Modular Sofas at Furni — from EUR 1.490
Modular sofas are the most flexible option for anyone who values long-term adaptability. The Merlot and Lugano modular systems allow you to start with the configuration that suits your current space and expand or reconfigure as your life changes.
Corner Sofas at Furni — from EUR 1.590
Corner sofas suit the widest range of households: they offer more seating than a standard sofa, define the living room zone architecturally, and come in a range of sizes to suit different room dimensions.
Step 4: Understand Sofa Construction Quality
The frame is the sofa's skeleton. Quality frames use kiln-dried hardwood (beech, birch, or oak) that is screwed and glued at joints. Avoid softwood frames, which flex and deteriorate with use. The suspension system should use sinuous springs or a webbing system for durability. Look for eight-way hand-tied springs in premium pieces. Seat cushions use foam, down, or a foam-and-fibre combination. High-resilience foam with a density of 30-40 kg/m³ offers the best balance of comfort and longevity. Down feather filling feels luxurious but requires regular plumping and loses its shape more quickly.
Step 5: Choosing the Right Fabric
The fabric is the most visible and most tactile element of the sofa, and it also determines how easy the sofa is to live with over time. Performance fabrics (tightly woven polyester, microfibre, and many modern blended weaves) are the most practical for families with children and pets. They resist staining, clean easily, and do not attract pet hair to the extent that velvet or loose-weave fabrics do. Natural fabrics like linen and cotton are beautiful but require more care. Velvet has had a major resurgence and looks spectacular but needs careful maintenance and should be avoided in high-traffic homes with pets. Bouclé (the loopy, textured weave) is extremely popular in 2026 but can catch on objects and pull -- consider carefully for homes with cats.
Step 6: Set a Realistic Budget
Quality sofas begin at roughly EUR 800-1,000 for a basic 3-seater. A well-made, well-warranted 3-seater from a reputable European manufacturer sits in the EUR 1,200-2,000 range. Large corner sofas from quality manufacturers typically start at EUR 1,500-2,000. The temptation to spend less is understandable, but an entry-level sofa that deteriorates within three years costs more per year of use than a quality piece at twice the price that lasts twelve. Think in cost-per-year terms: a EUR 1,500 sofa that lasts 10 years costs EUR 150/year; a EUR 700 sofa that lasts 3 years costs EUR 233/year.

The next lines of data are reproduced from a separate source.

(** The loop: the state it leaves, the exception if one is raised, and the lines
    that were not read. *)
Fixpoint translate_lines (clock : nat → Z) (ls : list string) (ending : option exn) (t : translation)
    : translation * option exn * list string :=
  match ls with
  | [] => (wait t, ending, [])
  | l :: rest =>
      match translate_line (clock 0) l (wait t) with
      | Continue t => translate_lines (λ i, clock (S i)) rest ending t
      | Break t => (t, None, rest)
      | Raise t e => (t, Some (Raised e), rest)
      end
  end.

(** After the loop: the buffered events of a truncated stream, or an error. *)
Definition flush (t : translation) : translation :=
  let t := match pending_completed_events t with
           | [] => t
           | events => if terminal_emitted t then t
                       else (emit_all events t) {{ pending_completed_events := [] }} {{ terminal_emitted := true }}
           end in
  if completion_pending t && negb (terminal_emitted t)
  then emit (_build_error_event "image_generation_failed" "Upstream stream truncated before a terminal image event" "server_error") t
  else t.

(** What the client is given: the events, and [data: [DONE]] unless the
    generator raises. *)
Inductive chunk := Event (event : dict json) | Done.
Definition chunk_text (c : chunk) : string :=
  match c with
  | Event event => format_sse_event event
  | Done => ("data: [DONE]" ++ newline ++ newline)%string
  end.

Record translated := {
  tr_moments : list (option chunk * capture); tr_captured : capture; tr_raises : option exn; tr_unread : list string }.
Definition chunks (r : translated) : list chunk := omap fst (tr_moments r).
Definition moment_of (m : moment) : option chunk * capture := (Event <$> shown m, so_far m).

Step 7: Check the Practical Details Before Buying
Delivery dimensions: measure all doorways, hallways, and stairwells. Sofas are delivered partially assembled in some cases but not all. Confirm whether the delivery includes placement in the room or just to the doorstep. Warranty: look for a minimum 2-year structural warranty; 5-year warranties are available from reputable manufacturers. Check fabric care instructions before buying -- some fabrics are dry-clean only, which adds significant ongoing cost.